Every once in a while,
though, there’s an additional source of information: books on which the films
are based. Though the overwhelming majority of Sundance titles are wholly
original creations, there are a few literary adaptations scattered through the
programming. Here’s a look at five books-turned-Sundance films, just to give
you a taste of what you might be in for.
Twelve [Premieres]
Author: Nick McDonnell
Filmmaker: Joel Schumacher
The Premise: In the week between Christmas and New Year’s Eve, a
bunch of New York City teenagers—most of them children of money—wrestle with
drugs, sex, family problems, social status and violence.
The Lowdown: McDonnell was only 17 when he wrote the novel in
2002, and there’s a certain precocity to his facility with language.
Unfortunately, he’s employing those talents in the service of one of those
alarmist stories about amoral youth that tends to appear with regularity every
decade or so. It’s Less Than Zero
meets Kids meets Thirteen, all building towards over-the-top resolution. Reefer
Madness was serious about trying to
address a societal ill, too, but that doesn’t mean it got to the heart of
anything true.
Expect from the movie … plenty of drugs, sex and bloodshed, and not a lot of
restraint from Schumacher.
Winter’s Bone [Dramatic Competition]
Author: Daniel Woodrell
Filmmaker: Debra Granik
The Premise: Ree, 16-year-old girl living in the Ozarks in the
present day, tries to save the family home when her crank-cooking dad puts it
up as collateral on his bail bond, then disappears.
The Lowdown: Woodrell crafts a magnificently evocative portrait of
a world that still lives by an ancient code of family obligation and wariness of
outsiders, anchored by a terrific, tough central character. The spare prose echoes
the characters’ own simple language, and the sheer momentum of Ree’s relentless
pursuit of her father keeps the story popping. A fascinating look at a world
that feels alien, even as we know it’s part of our own country.
Expect from the movie … a gritty, sometimes violent but faithful adaptation
by Granik, who did well by a desperate heroine in the 2004 Sundance drama Down
to the Bone.
The Extra Man [Premieres]
Author: Jonathan Ames
Filmmakers: Shari Springer Berman and Robert Pulcini
The Premise: After being fired from his job teaching prep school
when he’s caught cross-dressing, young Louis Ives moves to Manhattan and finds
a roommate in eccentric academic Henry Harrison, who spends his nights
escorting the city’s wealthy older women.
The Lowdown: Ames deftly balances the light comedy of Louis’

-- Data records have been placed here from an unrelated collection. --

(** The id of a new request was never used and names no leftover file. *)
Definition fresh_id (op : PairingOp) (s : RegistryState) (evs : list Event) : Prop :=
  match op with
  | OCreate e _ _ _ =>
      let id := pe_request_id e in
      (∀ o, Created id o ∉ evs) ∧ rs_summaries s !! id = None ∧ rs_decisions s !! id = None
  | _ => True
  end.
Fixpoint fresh_ids (ops : list PairingOp) (s : RegistryState) (evs : list Event) : Prop :=
  match ops with
  | [] => True
  | op :: ops => fresh_id op s evs ∧ let '(s, new) := step op s in fresh_ids ops s (evs ++ new)
  end.

(** ** The invariant *)

(** [m] is what opening the offer [o] with the client's key and nonce gives. *)
Definition opens (id : bytes) (o : Offer) (client_public client_nonce : bytes) (m : PairingMaterial) : Prop :=
  commitment client_public client_nonce = of_commitment o ∧
  derive id client_public (x25519_public (of_secret o)) (of_device_key o) client_nonce (of_transport o) (of_name o)
    (diffie_hellman (of_secret o) client_public) = Ok m.

Definition offers (o : Offer) (p : PendingRequest) : Prop :=
  pr_server_public p = x25519_public (of_secret o) ∧ pr_transport p = of_transport o ∧
  pr_device_name p = of_name o ∧ pr_device_public_key p = of_device_key o.
Definition approved_file (s : RegistryState) (id : bytes) : Prop :=
  ∃ d, rs_decisions s !! id = Some (Ok d) ∧ ld_approved d = true.

(** How the events so far explain a request of the table. *)
Definition stage_ok (evs : list Event) (s : RegistryState) (id : bytes) (o : Offer) (p : PendingRequest) : Prop :=
  match pr_stage p with
  | Committed secret expected _ =>
      [Created id o] `sublist_of` evs ∧ secret = of_secret o ∧ expected = of_commitment o ∧ pr_status p = Pending ∧
      rs_summaries s !! id = None ∧ rs_decisions s !! id = None
  | Revealed m =>
      ∃ cp cn, [Created id o; Opened id cp cn] `sublist_of` evs ∧ opens id o cp cn m ∧
        (pr_status p = Approved ∨ approved_file s id →
         [Created id o; Opened id cp cn; Decided id true] `sublist_of` evs)
  end.
Definition request_ok (evs : list Event) (s : RegistryState) (id : bytes) (p : PendingRequest) : Prop :=
  ∃ o, offers o p ∧ stage_ok evs s id o p.

Definition delivered (evs : list Event) : list bytes :=
  omap (λ ev, match ev with Delivered id => Some id | _ => None end) evs.

(** The life of a request whose credential was delivered. *)
Definition history (evs : list Event) (id : bytes) : Prop :=
  ∃ o cp cn, [Created id o; Opened id cp cn; Decided id true; Delivered id] `sublist_of` evs.

Record pairing_inv (evs : list Event) (s : RegistryState) : Prop := {
  pi_requests : map_Forall (request_ok evs s) (rs_requests s);
  pi_gone id : id ∈ delivered evs → rs_requests s !! id = None ∧ history evs id;
  pi_once : NoDup (delivered evs);
}.

Implicit Types (evs new : list Event) (s : RegistryState) (p : PendingRequest) (id : bytes).

(** ** Steps that keep the invariant *)

Lemma inv_step evs s s' :
  pairing_inv evs s →
  (∀ id p', rs_requests s' !! id = Some p' → is_Some (rs_requests s !! id) ∧ request_ok evs s' id p') →
  pairing_inv evs s'.
Proof.
  intros [Hr Hg Ho] Hs. split; [intros id p Hp; by apply Hs| |done].
  intros id Hid. destruct (Hg id Hid) as [Hn Hc]. split; [|done].
  destruct (rs_requests s' !! id) as [p|] eqn:Hp; [|done].
  apply Hs in Hp as [Hp _]. rewrite Hn in Hp. by destruct Hp.
Qed.

(** Nothing appears among the files of a request. *)
Definition files_le (s' s : RegistryState) (id : bytes) : Prop :=
  (rs_summaries s !! id = None → rs_summaries s' !! id = None) ∧
  (∀ d, rs_decisions s' !! id = Some d → rs_decisions s !! id = Some d).
Definition same_offer (p p' : PendingRequest) : Prop :=
  pr_stage p' = pr_stage p ∧ pr_status p' = pr_status p ∧ pr_server_public p' = pr_server_public p ∧
  pr_transport p' = pr_transport p ∧ pr_device_name p' = pr_device_name p ∧
  pr_device_public_key p' = pr_device_public_key p.

Lemma files_le_None s' s id : files_le s' s id → rs_decisions s !! id = None → rs_decisions s' !! id = None.
Proof. intros [_ Hd] Hn. apply eq_None_not_Some. intros [d E%Hd]. congruence. Qed.

Lemma request_ok_same evs s s' id p p' :
  request_ok evs s id p → files_le s' s id → same_offer p p' → request_ok evs s' id p'.
Proof.
  intros (o & (H1 & H2 & H3 & H4) & Hs) Hf (E1 & E2 & E3 & E4 & E5 & E6). exists o.
  split; [unfold offers; by rewrite E3, E4, E5, E6|]. unfold stage_ok in *. rewrite E1, E2.
  destruct (pr_stage p).
  - destruct Hs as (? & ? & ? & ? & Hn & Hd). split_and!; [done..|by apply Hf|by eapply files_le_None].
  - destruct Hs as (cp & cn & ? & ? & Ha). exists cp, cn. split_and!; [done..|].
    intros [Hst|(d & Hd & Had)]; apply Ha; [by left|]. right. exists d. split; [|done]. by apply Hf.
Qed.

Lemma request_ok_evs evs new s id p : request_ok evs s id p → request_ok (evs ++ new) s id p.
Proof.
  intros (o & Ho & Hs). exists o. split; [done|]. unfold stage_ok in *. destruct (pr_stage p).
  - destruct Hs as (? & ?). split; [by apply sublist_inserts_r|done].
  - destruct Hs as (cp & cn & ? & ? & Ha). exists cp, cn. split_and!; [by apply sublist_inserts_r|done|].
    intros Hx. by apply sublist_inserts_r, Ha.
Qed.

Lemma inv_same evs s s' :
  pairing_inv evs s →
  (∀ id p', rs_requests s' !! id = Some p' → ∃ p, rs_requests s !! id = Some p ∧ same_offer p p' ∧ files_le s' s id) →
  pairing_inv evs s'.
Proof.
  intros Hi Hs. eapply inv_step; [done|]. intros id p' (p & Hp & Hsame & Hf)%Hs. split; [eauto|].
  eapply request_ok_same; [by apply (pi_requests _ _ Hi)|done..].
Qed.

Lemma same_offer_refl p : same_offer p p.
Proof. by split_and!. Qed.
Lemma files_le_refl s id : files_le s s id.
Proof. by split. Qed.
#[local] Hint Resolve same_offer_refl files_le_refl : todex.

Lemma inv_remove evs s id : pairing_inv evs s → pairing_inv evs (remove_request id s).
Proof.
  intros Hi. apply (inv_same _ s); [done|]. simpl. intros id' p' [_ Hp]%lookup_delete_Some. exists p'. by split_and!.
Qed.
Lemma inv_remove_files evs s id : pairing_inv evs s → pairing_inv evs (remove_local_files id s).
Proof.
  intros Hi. apply (inv_same _ s); [done|]. intros id' p' Hp. exists p'. split_and!; [done|auto with todex|].
  split; simpl.
  - intros Hn. apply lookup_delete_None. by right.
  - by intros d [_ Hd]%lookup_delete_Some.
Qed.
#[local] Hint Resolve inv_remove inv_remove_files : todex.

(** The parts of the state the invariant does not mention. *)
Lemma pairing_ext evs s s' :
  rs_requests s' = rs_requests s → rs_summaries s' = rs_summaries s → rs_decisions s' = rs_decisions s →
  pairing_inv evs s → pairing_inv evs s'.
Proof.
  intros E1 E2 E3 Hi. apply (inv_same _ s); [done|]. intros id p' Hp. exists p'. rewrite E1 in Hp.
  split_and!; [done|auto with todex|]. unfold files_le. by rewrite E2, E3.
Qed.

Abbreviation keeps evs m := (hoare (pairing_inv evs) m (λ _, pairing_inv evs) (λ _, pairing_inv evs)).

Lemma take_decision_cases id s s' r :
  take_decision id s = (s', r) →
  s' = s ∨
  ∃ p d, rs_requests s !! id = Some p ∧ pr_status p = Pending ∧ rs_decisions s !! id = Some (Ok d) ∧
    s' = remove_local_files id
           (set_requests (<[id := with_status (if ld_approved d then Approved else Rejected) p]> (rs_requests s)) s).
Proof.
  unfold take_decision. destruct (rs_requests s !! id) as [p|] eqn:Hp; [|intros [= <- <-]; by left].
  destruct (decide (pr_status p ≠ Pending)) as [_|Hst%dec_stable]; [intros [= <- <-]; by left|].
  destruct (rs_decisions s !! id) as [[d|error]|] eqn:Hd; [|intros [= <- <-]; by left..].
  destruct (decide (ld_request_id d ≠ id)); [intros [= <- <-]; by left|]. intros [= <- <-]. right. by exists p, d.
Qed.

Lemma keeps_take_decision evs id : keeps evs (take_decision id).
Proof.
  intros s Hi. destruct (take_decision id s) as [s' r] eqn:Ht.
  assert (pairing_inv evs s') as Hi'; [|by destruct r].
  apply take_decision_cases in Ht as [->|(p & d & Hp & Hst & Hd & ->)]; [done|]. apply inv_remove_files.
  apply (inv_step _ s); [done|]. simpl. intros id' p' [[<- <-]|[Hne Hp']]%lookup_insert_Some.
  - split; [eauto|]. destruct (pi_requests _ _ Hi _ _ Hp) as (o & Ho & Hs). exists o. split; [done|].
    unfold stage_ok in *. simpl in *. destruct (pr_stage p); [destruct Hs as (_ & _ & _ & _ & _ & Hn); congruence|].
    destruct Hs as (cp & cn & ? & ? & Ha). exists cp, cn. split_and!; [done..|].
    intros [Hs|Hs]; apply Ha; right; [|done]. exists d. by destruct (ld_approved d).
  - split; [eauto|]. eapply request_ok_same; [by apply (pi_requests _ _ Hi)|by split|by split_and!].
Qed.

Lemma keeps_take_decisions evs ids : keeps evs (take_decisions ids).
Proof.
  induction ids as [|id ids IH]; [by intros s Hi|]. eapply hoare_bind; [apply keeps_take_decision|]. by intros [].
Qed.

Lemma keeps_prune evs now : keeps evs (prune hash_order now).
Proof.
  unfold prune. apply (hoare_bind _ (λ _, pairing_inv evs)).
  - intros s Hi. simpl. generalize (expired_ids hash_order now s) as ids. intros ids. revert s Hi.
    induction ids as [|id ids IH]; intros s Hi; [done|]. apply IH. auto with todex.
  - intros []. apply (hoare_bind _ (λ _, pairing_inv evs)); [apply hoare_asks|]. intros m. apply keeps_take_decisions.
Qed.

Lemma keeps_creates evs {A} (f : M (RateWindow SourceKey) AppError A) : keeps evs (on_creates f).
Proof. intros s Hi. unfold on_creates. destruct (f _) as [w []]; by apply (pairing_ext _ s). Qed.
Lemma keeps_lookups evs {A} (f : M (RateWindow unit) AppError A) : keeps evs (on_lookups f).
Proof. intros s Hi. unfold on_lookups. destruct (f _) as [w []]; by apply (pairing_ext _ s). Qed.
Lemma keeps_devices evs {A} (f : M World AppError A) : keeps evs (on_devices f).
Proof. intros s Hi. unfold on_devices. destruct (f _) as [w []]; by apply (pairing_ext _ s). Qed.
Lemma keeps_lift evs {A} (r : result AppError A) : keeps evs (lift_result r).
Proof. by apply hoare_lift. Qed.

(** The request [id] is in the table, as far as the invariant looks at it. *)
Definition holds (evs : list Event) (id : bytes) (p : PendingRequest) (s : RegistryState) : Prop :=
  pairing_inv evs s ∧ ∃ p', rs_requests s !! id = Some p' ∧ same_offer p p'.

Lemma holds_windows evs s id p w1 w2 :
  pairing_inv evs s → rs_requests s !! id = Some p →
  holds evs id p (set_requests (<[id := with_windows w1 w2 p]> (rs_requests s)) s).
Proof.
  intros Hi Hp. split; [|simpl; rewrite lookup_insert_eq; eexists; split; [done|by split_and!]].
  apply (inv_same _ s); [done|]. simpl. intros id' p' [[<- <-]|[Hne Hp']]%lookup_insert_Some.
  - exists p. split_and!; [done|by split_and!|by split].
  - exists p'. by split_and!.
Qed.
Lemma hoare_count_reveal evs now id p :
  hoare (λ s, pairing_inv evs s ∧ rs_requests s !! id = Some p) (count_reveal now id p) (λ _, holds evs id p)
    (λ _, pairing_inv evs).
Proof.
  intros s [Hi Hp]. unfold count_reveal. destruct (admit_event _ _ _ _ _) as [w []]; [by apply holds_windows|].
  by apply (holds_windows evs s id p).
Qed.
Lemma hoare_count_proof evs now id p :
  hoare (λ s, pairing_inv evs s ∧ rs_requests s !! id = Some p) (count_proof now id p) (λ _, holds evs id p)
    (λ _, pairing_inv evs).
Proof.
  intros s [Hi Hp]. unfold count_proof. destruct (admit_event _ _ _ _ _) as [w []]; [by apply holds_windows|].
  by apply (holds_windows evs s id p).
Qed.

(** No control file of the request [id]. *)
Definition bare (id : bytes) (s : RegistryState) : Prop := rs_summaries s !! id = None ∧ rs_decisions s !! id = None.
Abbreviation stays_bare id m := (hoare (bare id) m (λ _, bare id) (λ _ _, True)).

Lemma bare_remove_files id id' s : bare id s → bare id (remove_local_files id' s).
Proof. intros [? ?]. split; simpl; apply lookup_delete_None; by right. Qed.
Lemma bare_take_decisions id ids : stays_bare id (take_decisions ids).
Proof.
  induction ids as [|id' ids IH]; [by intros s Hs|]. apply (hoare_bind _ (λ _, bare id)); [clear IH|intros []; apply IH].
  intros s Hs. destruct (take_decision id' s) as [s' r] eqn:Ht.
  assert (bare id s'); [|by destruct r].
  apply take_decision_cases in Ht as [->|(p & d & _ & _ & _ & ->)]; [done|]. by apply bare_remove_files.
Qed.
Lemma bare_prune id now : stays_bare id (prune hash_order now).
Proof.
  unfold prune. apply (hoare_bind _ (λ _, bare id)).
  - intros s Hs. simpl. generalize (expired_ids hash_order now s) as ids. intros ids. revert s Hs.
    induction ids as [|id' ids IH]; intros s Hs; [done|]. apply IH. by apply bare_remove_files.
  - intros []. apply (hoare_bind _ (λ _, bare id)); [apply hoare_asks|]. intros m. apply bare_take_decisions.
Qed.

Lemma delivered_app evs new : delivered (evs ++ new) = delivered evs ++ delivered new.
Proof. apply omap_app. Qed.

Lemma history_app evs new id : history evs id → history (evs ++ new) id.
Proof. intros (o & cp & cn & ?). exists o, cp, cn. by apply sublist_inserts_r. Qed.
#[local] Hint Resolve history_app : todex.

interactions with Henry, and Louis’ self-loathing over his confused sexuality
(including hooking up with transsexual prostitutes). And he doesn’t push these
two characters into something obviously cathartic or revelatory. He’s content
simply to observe them in their quirky—but never cloying—realness, and the odd
collision of several very different facets of New York City life.
Expect from the movie … the possibility that Berman and Pulcini—who were
okay in American Splendor with
characters who aren’t overtly cuddly or sympathetic—might nail the edgy but
funny complexity of these two protagonists.
The Taqwacores [NEXT]
Author: Michael Muhammad Knight
Filmmaker: Eyad Zahra
The Premise: In Buffalo, New York, a traditional Muslim college
student shares a home with several non-traditional Muslims who advocate a
fairly punk-rock outlook on their faith.
The Lowdown: Knight writes unapologetically for a Muslim
audience—filling his text with un-translated Arabic and inside jokes based on
Islamic scripture—which makes his work all the more daring. An often hilarious
combination of coming-of-age tale and manifesto/middle-finger-salute at fundamentalism,
the narrative deals with the way young people customize their beliefs and
religious practices in a way that transcends the specifics of Islam. Vivid,
fascinating characters make the philosophy and comedy all the richer.
Expect from the movie … a script co-adapted by Knight that should maintain
both the raucous energy and the spiritual sincerity of the source material.
The Romantics [Premieres]
Author: Galt Niederhoffer
Filmmaker: Galt Niederhoffer
The Premise: At a posh seaside home in Maine, several 20-something
Yale pals reunite for the wedding of two of their number—but the fragile bonds
that connect them are tested by an unexpected crisis.
The Lowdown: Niederhoffer’s characters are richly developed, and
she has a keen sense for the “frenemy” dynamics peculiar to women of a certain
age. But she’s also a bit too locked in to the materialism and emotional
chilliness of upper-class WASPs, and her prose at times feels uninspired, with
several instances where she really should have dusted off her thesaurus.
Expect from the movie … plenty of fidelity to the source material, and
evidence from veteran producer Niederhoffer that this story probably would have
been better off as a screenplay in the first place.